Dispatch: ACCME Implements Physician Gag Rule

By ACSH Staff — Jun 18, 2010
The Accreditation Council for Continuing Medical Education (ACCME), the governing national organization responsible for accrediting medical education courses, recently announced a troubling new policy prohibiting physicians and researchers employed by the pharmaceutical industry from participating in medical education presentations or meetings, citing conflict of interest considerations.

The Accreditation Council for Continuing Medical Education (ACCME), the governing national organization responsible for accrediting medical education courses, recently announced a troubling new policy prohibiting physicians and researchers employed by the pharmaceutical industry from participating in medical education presentations or meetings, citing conflict of interest considerations.

The ban has elicited a whirlwind of criticism from prominent healthcare leaders. “It is a breathtaking sweep to squash something that is really important to us, the science going on in the private sector,” stated an angry Dr. Francis Collins, director of the National Institutes of Health.

ACCME received further backlash from ACSH trustee and Harvard Medical School professor Tom Stossel, who says, “The critics have, with rare exceptions, done nothing to contribute to education or innovation.”

Peter Pitts, president and co-founder of the Center for Medicine in the Public Interest, argues that the policy will hinder patient outcomes. “Do we really want to build the foundation of 21st century continuing medical education on the second best and the almost brightest?”

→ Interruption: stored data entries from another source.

Lemma handleAxisEvent_store_ok event this :
  Sint16 (value event) -> store_ok (getData this) -> store_ok (getData (handleAxisEvent event this)).
Proof.
  unfold store_ok, getData, handleAxisEvent. intros Hv H.
  destruct (joystick_ this); [|exact H].
  destruct (axis event <? length (axes (current_data_ this))); [|exact H]. simpl.
  apply Forall_insert; [exact H | now apply normalizeAxis_axis_ok].
Qed.

Lemma handleButtonEvent_axes event this :
  axes (getData (handleButtonEvent event this)) = axes (getData this).
Proof.
  unfold getData, handleButtonEvent. destruct (joystick_ this); [|reflexivity].
  now destruct (button event <? length (buttons (current_data_ this))).
Qed.

Lemma dispatch_store_ok open event this :
  event_wf event -> store_ok (getData this) -> store_ok (getData (dispatch open event this)).
Proof.
  intros Hwf H. destruct event as [jaxis|jbutton|jbutton|which|which|]; cbn [dispatch].
  - now apply handleAxisEvent_store_ok.
  - unfold store_ok. now rewrite handleButtonEvent_axes.
  - unfold store_ok. now rewrite handleButtonEvent_axes.
  - destruct (joystick_ this) eqn:Hj; [exact H|]. cbv zeta.
    change (joystick_ (set_joystick (open which) this)) with (open which).
    destruct (open which) as [j|] eqn:Ho; [|exact H].
    apply initJoystick_store_ok. exact H.
  - destruct (joystick_ this) as [j|]; [|exact H].
    now destruct (which =? instance_id j)%Z.
  - exact H.
Qed.

Lemma ctor_store_ok num opened : store_ok (getData (SimpleJoystick_ctor num opened)).
Proof.
  unfold SimpleJoystick_ctor. destruct (0 <? num)%Z; [|constructor].
  destruct opened as [j|]; simpl; [|constructor].
  unfold store_ok, getData, vector_resize. simpl.
  apply Forall_resize; [apply zero_axis_ok | constructor].
Qed.

(** C6: every stored axis value is finite, lies in [-1, 1], and is exactly
    0.0 when its absolute value is below the dead zone (below 1/10, and
    below the binary32 constant 0.1f).  The store of a freshly constructed
    object satisfies this, [initJoystick], [handleAxisEvent] (on a 16-bit
    raw value), [handleButtonEvent] and every dispatched event preserve it,
    and so it holds in every reachable state. *)
Theorem stored_axes_invariant :
  (forall num opened, store_ok (getData (SimpleJoystick_ctor num opened)))
  /\ (forall this, store_ok (getData this) -> store_ok (getData (initJoystick this)))
  /\ (forall event this, Sint16 (value event) -> store_ok (getData this) ->
        store_ok (getData (handleAxisEvent event this)))
  /\ (forall event this, store_ok (getData this) ->
        store_ok (getData (handleButtonEvent event this)))
  /\ (forall open event this, event_wf event -> store_ok (getData this) ->
        store_ok (getData (dispatch open event this)))
  /\ (forall this, reachable this ->
        forall i v, axes (getData this) !! i = Some v -> axis_ok v).
Proof.
  split; [exact ctor_store_ok|]. split; [exact initJoystick_store_ok|].
  split; [exact handleAxisEvent_store_ok|]. split.
  { intros event this H. unfold store_ok. now rewrite handleButtonEvent_axes. }
  split; [exact dispatch_store_ok|].
  intros this Hr. enough (Hok : store_ok (getData this)).
  { intros i v Hi. unfold store_ok in Hok. rewrite Forall_lookup in Hok. eauto. }
  induction Hr as [num opened|open event this Hr IH Hwf|this Hr IH].
  - apply ctor_store_ok.
  - now apply dispatch_store_ok.
  - exact IH.
Qed.
(** [except (d1, ..., dn)] and [except Exception]: every class of the
    model derives from [Exception]. *)
Definition except_ (ds : list exn_class) (e : exn) : bool := isinstance e ds.
Definition except_Exception (e : exn) : bool := true.

(** The result of evaluating an expression or running a block. *)
Inductive outcome (A : Type) : Type :=
| Return (a : A)
| Raise (e : exn).
Arguments Return {A} a.
Arguments Raise {A} e.

Definition and_then {A B} (o : outcome A) (f : A -> outcome B) : outcome B :=
  match o with Return a => f a | Raise e => Raise e end.

(** A [try]/[except] with one clause around effect-free code. *)
Definition try_pure {A} (body : outcome A) (accepts : exn -> bool) (handler : exn -> outcome A)
  : outcome A :=
  match body with
  | Return a => Return a
  | Raise e => if accepts e then handler e else Raise e
  end.

Definition returns {A} (o : outcome A) : bool :=
  match o with Return _ => true | Raise _ => false end.

Definition raises {A} (o : outcome A) (c : exn_class) : Prop :=
  match o with Return _ => False | Raise e => exn_type e = c end.

(** ** [str] methods *)

(** [s.replace(old, new)] for a one-character [old]: every occurrence is
    replaced. *)
Fixpoint str_replace (old : ascii) (new : string) (s : string) : string :=
  match s with
  | EmptyString => EmptyString
  | String c s' =>
      if bool_decide (c = old) then new +:+ str_replace old new s'
      else String c (str_replace old new s')
  end.

(** [v.replace(old, new)] with [str] arguments on any value: [str] has the
    method, [bytes] has it but wants bytes-like arguments, the other
    values have no such attribute. *)
Definition replace_method (v : pyval) (old : ascii) (new : string) : outcome string :=
  match v with
  | VStr s => Return (str_replace old new s)
  | VBytes _ => Raise (Exn TypeError "a bytes-like object is required, not 'str'")
  | _ => Raise (Exn AttributeError "object has no attribute 'replace'")
  end.

(** [sub in s] *)
Fixpoint contains (sub s : string) : bool :=
  String.prefix sub s ||
  match s with
  | EmptyString => false
  | String _ s' => contains sub s'
  end.

(** Truth value of an [Optional[str]]: [None] and [''] are false. *)
Definition truthy (s : option string) : bool :=
  match s with
  | Some s => negb (String.eqb s "")
  | None => false
  end.

(** ** The [re] module on the two patterns of [validation.py] *)

Module Re.

(** A parsed pattern, with the node names of [sre_parse].  The only
    repeated items in the library's patterns are character sets, so
    [MaxRepeat] carries a set. *)
Inductive set_item : Type :=
| SLiteral (c : ascii)
| SRange (lo hi : ascii).

Inductive node : Type :=
| AtBeginning                                   (* ^ *)
| AtEnd                                         (* $ *)
| Literal (c : ascii)
| In (cs : list set_item)                       (* [...] *)
| MaxRepeat (lo : nat) (hi : option nat) (cs : list set_item).  (* [...]{lo,hi}, + *)

Record Pattern : Type := Compile { nodes : list node; ignorecase : bool }.

(** A match object: the span of the match. *)
Record Match : Type := MkMatch { m_start : nat; m_end : nat }.

Definition code (c : ascii) : nat := nat_of_ascii c.

Definition between (lo hi c : ascii) : bool :=
  (code lo <=? code c)%nat && (code c <=? code hi)%nat.

Definition lower (c : ascii) : ascii :=
  if between "A" "Z" c then ascii_of_nat (code c + 32) else c.

Definition upper (c : ascii) : ascii :=
  if between "a" "z" c then ascii_of_nat (code c - 32) else c.

Definition item_has (c : ascii) (i : set_item) : bool :=
  match i with
  | SLiteral d => bool_decide (c = d)
  | SRange lo hi => between lo hi c
  end.

(** Set membership; under IGNORECASE the lowered character or its upper
    case must be in the set. *)
Definition in_set (ic : bool) (cs : list set_item) (c : ascii) : bool :=
  if ic then existsb (item_has (lower c)) cs || existsb (item_has (upper (lower c))) cs
  else existsb (item_has c) cs.

Definition same_char (ic : bool) (d c : ascii) : bool :=
  if ic then bool_decide (lower c = lower d) else bool_decide (c = d).

(** [$] without MULTILINE: at the end of the string, or just before a
    newline that is the last character. *)
Definition newline : ascii := "010"%char.

(** The one-character string holding a newline. *)
Definition nl : string := String newline EmptyString.

Definition at_end (s : string) : bool :=
  match s with
  | EmptyString => true
  | String c EmptyString => bool_decide (c = newline)
  | _ => false
  end.

Definition more (hi : option nat) : bool :=
  match hi with Some 0 => false | _ => true end.

Definition less (hi : option nat) : option nat :=
  match hi with Some n => Some (pred n) | None => None end.

(** A count that respects the upper bound of a repetition. *)
Definition within (hi : option nat) (n : nat) : Prop :=
  match hi with Some m => n ≤ m | None => True end.

Definition orelse {A} (a b : option A) : option A :=
  match a with Some _ => a | None => b end.

(** Greedy repetition of a one-character test with backtracking: take as
    many characters as allowed, then give them back one at a time until
    the continuation matches. *)
Fixpoint repeat_one (test : ascii -> bool) (k : nat -> string -> option nat)
    (lo : nat) (hi : option nat) (pos : nat) (s : string) : option nat :=
  let stop := if (lo =? 0)%nat then k pos s else None in
  match s with
  | String c s' =>
      if more hi && test c
      then orelse (repeat_one test k (pred lo) (less hi) (S pos) s') stop
      else stop
  | EmptyString => stop
  end.

(** The matcher: [run ic p pos s] matches the nodes [p] against the rest
    [s] of the subject at offset [pos] and gives the end offset. *)
Fixpoint run (ic : bool) (p : list node) (pos : nat) (s : string) : option nat :=
  match p with
  | [] => Some pos
  | AtBeginning :: p' => if (pos =? 0)%nat then run ic p' pos s else None
  | AtEnd :: p' => if at_end s then run ic p' pos s else None
  | Literal d :: p' =>
      match s with
      | String c s' => if same_char ic d c then run ic p' (S pos) s' else None
      | EmptyString => None
      end
  | In cs :: p' =>
      match s with
      | String c s' => if in_set ic cs c then run ic p' (S pos) s' else None
      | EmptyString => None
      end
  | MaxRepeat lo hi cs :: p' => repeat_one (in_set ic cs) (run ic p') lo hi pos s
  end.

(** [Pattern.match] on a [str] subject: anchored at offset 0. *)
Definition match_str (p : Pattern) (s : string) : option Match :=
  MkMatch 0 <$> run (ignorecase p) (nodes p) 0 s.

(** [Pattern.match(subject)] / [re.match(pattern, subject)] for a [str]
    pattern: a subject that is not a [str] is a [TypeError]. *)
Definition match_ (p : Pattern) (subject : pyval) : outcome (option Match) :=
  match subject with
  | VStr s => Return (match_str p s)
  | VBytes _ =>
      Raise (Exn TypeError "cannot use a string pattern on a bytes-like object")
  | _ => Raise (Exn TypeError "expected string or bytes-like object")
  end.

End Re.

(** [bool(m)] for the result of a match: [None] is false, a match object
    is true. *)
Definition bool_of_match (m : option Re.Match) : bool :=
  match m with Some _ => true | None => false end.

(** ** The process: environment, object store, log and database driver *)

(** The interface of the database driver ([sqlalchemy] over [psycopg]):
    its handle types, the state of the world behind it, and its
    operations, each of which may fail and may change that world. *)
Record Driver : Type := {
  Engine : Type;
  Connection : Type;
  CursorResult : Type;
  World : Type;
  (** [create_engine(url)] *)
  create_engine : string -> World -> outcome Engine * World;
  (** [engine.connect()] *)
  connect : Engine -> World -> outcome Connection * World;
  (** [conn.execute(text(sql))] and [conn.execute(text(sql), params)] *)
  execute : Connection -> string -> option pydict -> World -> outcome CursorResult * World;
  (** [conn.commit()] *)
  commit : Connection -> World -> outcome unit * World;
  (** [conn.__exit__(...)]: closes the connection, suppresses nothing *)
  close : Connection -> World -> outcome unit * World
}.

Inductive level : Type := DEBUG | INFO | WARNING | ERROR.

#[global] Instance level_eq_dec : EqDecision level.
Proof. solve_decision. Defined.

(** A call of the logger: severity, message and keyword fields. *)
Record log_record : Type :=
  LogRecord { log_level : level; log_event : string; log_fields : list (string * pyval) }.

Abbreviation loc := nat.

Section Process.
Context {D : Driver}.

(** What the process does to the outside, in order: logger calls and
    driver calls with their outcome. *)
Inductive event : Type :=
| Log (r : log_record)
| CreateEngine (url : string) (r : outcome (Engine D))
| Connect (e : Engine D) (r : outcome (Connection D))
| Execute (c : Connection D) (sql : string) (params : option pydict)
    (r : outcome (CursorResult D))
| Commit (c : Connection D) (r : outcome unit)
| Close (c : Connection D) (r : outcome unit).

American Heart Association President Clyde Yancy was said to be aggressively appealing the policy after being told that it wouldn’t allow the group to feature industry speakers on the podium at the group’s big annual meeting later this year.

“This is not only a case of an anti-conflicts of interest policy gone too far, but it is also unbalanced, since it doesn’t equally ban those with anti-pharma interests, such as those associated with Public Citizen,” observes ACSH’s Jeff Stier.